Problem to work on: Copy each line of the records that contains the word "discriminate".

Dataset:

(** Every object the cascade gets to, and whose own methods do not throw,
    is deactivated and unregistered, whatever its package. *)
Lemma DeleteObjectHelper_gone fuel cookie :
  forall object w r w',
    ranked rank (dependencies (registry w)) ->
    (rank (key_of object) < fuel)%nat ->
    DeleteObjectHelper env fuel object true cookie w = (r, w') ->
    forall x, cascades (dependencies (registry w)) object x ->
              does_not_throw env x -> gone x w'.
Proof.
  induction fuel as [|fuel IH]; intros object w r w' Hrk Hlt H x Hx Hnt; [lia|].
  rewrite DeleteObjectHelper_step in H. simpl in H.
  rewrite andb_false_r in H.
  set (recurse := fun parentObj => DeleteObjectHelper env fuel parentObj true cookie) in *.
  assert (Hfr : forall p, frames fades (recurse p))
    by (intros p; apply frames_fades_DeleteObjectHelper).
  assert (Hloop : forall ps v v1,
            (forall p, In (ConfigObj p) ps -> (rank (key_of p) < fuel)%nat) ->
            dependencies (registry v) = dependencies (registry w) ->
            DeleteObjectHelper_parents recurse ps v = (Ok tt, v1) ->
            fades v v1 /\
            forall p, In (ConfigObj p) ps ->
                      cascades (dependencies (registry w)) p x -> gone x v1).
  { induction ps as [|q ps IHps]; intros v v1 Hps Hv Hl.
    - injection Hl as <-. split; [reflexivity | intros p []].
    - unfold DeleteObjectHelper_parents in Hl. simpl in Hl.
      bind_cases Hl u v2 E2; [| discriminate Hl | discriminate Hl].
      fold (DeleteObjectHelper_parents recurse ps) in Hl.
      assert (F2 : fades v v2).
      { destruct q as [p|]; simpl in E2.
        - bind_cases E2 b v3 E3; [| discriminate E2 | discriminate E2].
          injection E2 as _ <-. exact (Hfr _ _ _ _ E3).
        - injection E2 as _ <-. reflexivity. }
      destruct (IHps v2 v1) as (F1 & G1); [| | exact Hl |].
      { intros p Hp. apply Hps. right. exact Hp. }
      { destruct F2 as (-> & _). exact Hv. }
      split; [etransitivity; eassumption|].
      intros p [-> | Hin] Hc; [|eauto].
      simpl in E2. bind_cases E2 b v3 E3; [| discriminate E2 | discriminate E2].
      injection E2 as _ <-.
      apply (gone_fades x v3 v1 F1).
      apply (IH p v (Ok b) v3); [rewrite Hv; exact Hrk | apply Hps; left; reflexivity
                           | exact E3 | rewrite Hv; exact Hc | exact Hnt]. }
  destruct (DeleteObjectHelper_parents_returns recurse
              (parents_in (dependencies (registry w)) object) w Hfr) as (w1 & E1 & F1).
  { intros p v Hin Hv. apply (DeleteObjectHelper_returns env rank).
    - rewrite Hv. exact Hrk.
    - specialize (Hrk object p Hin). lia. }
  unfold bind in H. rewrite E1 in H.
  destruct (Hloop _ w w1 (fun p Hp => ltac:(specialize (Hrk object p Hp); lia))
              eq_refl E1) as (_ & G1).
  inversion Hx as [o | o p x' Hin Hc]; subst.
  - destruct Hnt as (Hd & Hu).
    destruct (DeleteObjectHelper_self_succeeds env x cookie w1 Hd Hu) as (w2 & E2 & G2 & _).
    rewrite E2 in H. injection H as _ <-. exact G2.
  - apply (gone_fades x w1 w'); [exact (frames_fades_self env object cookie _ _ _ H)|].
    exact (G1 p Hin Hc).
Qed.


End CascadeEffects.

Section CascadeFiles.

Context (env : Env).

(** A file that a delete removes is the file of an object of the [_api]
    package that the cascade gets to. *)
Lemma DeleteObjectHelper_removes fuel cascade cookie :
  forall object w r w',
    DeleteObjectHelper env fuel object cascade cookie w = (r, w') ->
    removes_only object w w'.
Proof.
  induction fuel as [|fuel IH]; intros object w r w' H path Hin Hout.
  { injection H as _ <-. rewrite Hout in Hin. destruct Hin as [? [=]]. }
  rewrite DeleteObjectHelper_step in H. simpl in H.
  destruct (negb (is_empty _) && negb cascade)%bool.
  { assert (F : frames (same files)
                  (e <- has_errors ;;
                   when e (errors_Add (DependencyError (o_name object) (o_type object))) ;;
                   ret false)) by frames_go.
    pose proof (F _ _ _ H) as HF. unfold same in HF.
    rewrite HF in Hout. rewrite Hout in Hin. destruct Hin as [? [=]]. }
  set (recurse := fun parentObj => DeleteObjectHelper env fuel parentObj cascade cookie) in *.
  assert (Hfr : forall p, frames fades (recurse p))
    by (intros p; apply frames_fades_DeleteObjectHelper).
  assert (Hloop : forall ps v s v1,
            dependencies (registry v) = dependencies (registry w) ->
            DeleteObjectHelper_parents recurse ps v = (s, v1) ->
            is_Some (files v !! path) -> files v1 !! path = None ->
            exists p x, In (ConfigObj p) ps /\
                        cascades (dependencies (registry w)) p x /\
                        o_package x = "_api" /\ o_path x = path).
  { induction ps as [|q ps IHps]; intros v s v1 Hv Hl Hi Ho.
    - injection Hl as _ <-. rewrite Ho in Hi. destruct Hi as [? [=]].
    - unfold DeleteObjectHelper_parents in Hl. simpl in Hl.
      assert (Hq : forall t v2,
                (match dynamic_pointer_cast q with
                 | Some parentObj => _ <- recurse parentObj;; ret ()
                 | None => ret ()
                 end) v = (t, v2) ->
                fades v v2 /\
                (files v2 !! path = None ->
                 exists p x, In (ConfigObj p) (q :: ps) /\
                             cascades (dependencies (registry w)) p x /\
                             o_package x = "_api" /\ o_path x = path)).
      { intros t v2 E2. destruct q as [p|]; simpl in E2.
        - destruct (recurse p v) as [rp v3] eqn:E3.
          assert (v2 = v3) as ->.
          { unfold bind in E2. rewrite E3 in E2.
            destruct rp; injection E2 as _ <-; reflexivity. }
          split; [exact (Hfr _ _ _ _ E3)|].
          intros Hn. destruct (IH p v rp v3 E3 path Hi Hn) as (x & Hc & Hp & Hx).
          exists p, x. rewrite Hv in Hc. split; [left; reflexivity | auto].
        - injection E2 as _ <-. split; [reflexivity|].
          intros Hn. rewrite Hn in Hi. destruct Hi as [? [=]]. }
      bind_cases Hl u v2 E2.
      + fold (DeleteObjectHelper_parents recurse ps) in Hl.
        destruct (Hq _ _ E2) as (F2 & G2).
        destruct (files v2 !! path) as [f|] eqn:Hf; [|apply G2; reflexivity].
        destruct (IHps v2 s v1) as (p & x & Hp & Hc); [| exact Hl | eauto | exact Ho |].
        { destruct F2 as (-> & _). exact Hv. }
        exists p, x. split; [right; exact Hp | exact Hc].
      + destruct (Hq _ _ E2) as (_ & G2). apply G2. exact Ho.
      + destruct (Hq _ _ E2) as (_ & G2). apply G2. exact Ho. }
  bind_cases H u w1 E1.
  - destruct (files w1 !! path) as [f|] eqn:Hf.
    + apply DeleteObjectHelper_self_files in H as [HF | (Hp & HF)].
      * rewrite HF, Hf in Hout. discriminate Hout.
      * rewrite HF in Hout. apply lookup_delete_None in Hout as [Heq | Hn].
        -- exists object. split; [constructor | auto].
        -- rewrite Hf in Hn. discriminate Hn.
    + destruct (Hloop _ w (Ok u) w1 eq_refl E1 Hin Hf) as (p & x & Hp & Hc & Hx).
      exists x. split; [econstructor; eassumption | exact Hx].
  - destruct (Hloop _ w _ w' eq_refl E1 Hin Hout) as (p & z & Hp & Hc & Hz).
    exists z. split; [econstructor; eassumption | exact Hz].
  - destruct (Hloop _ w _ w' eq_refl E1 Hin Hout) as (p & z & Hp & Hc & Hz).
    exists z. split; [econstructor; eassumption | exact Hz].
Qed.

Expected answer:
      bind_cases Hl u v2 E2; [| discriminate Hl | discriminate Hl].
        - bind_cases E2 b v3 E3; [| discriminate E2 | discriminate E2].
      simpl in E2. bind_cases E2 b v3 E3; [| discriminate E2 | discriminate E2].
      * rewrite HF, Hf in Hout. discriminate Hout.
        -- rewrite Hf in Hn. discriminate Hn.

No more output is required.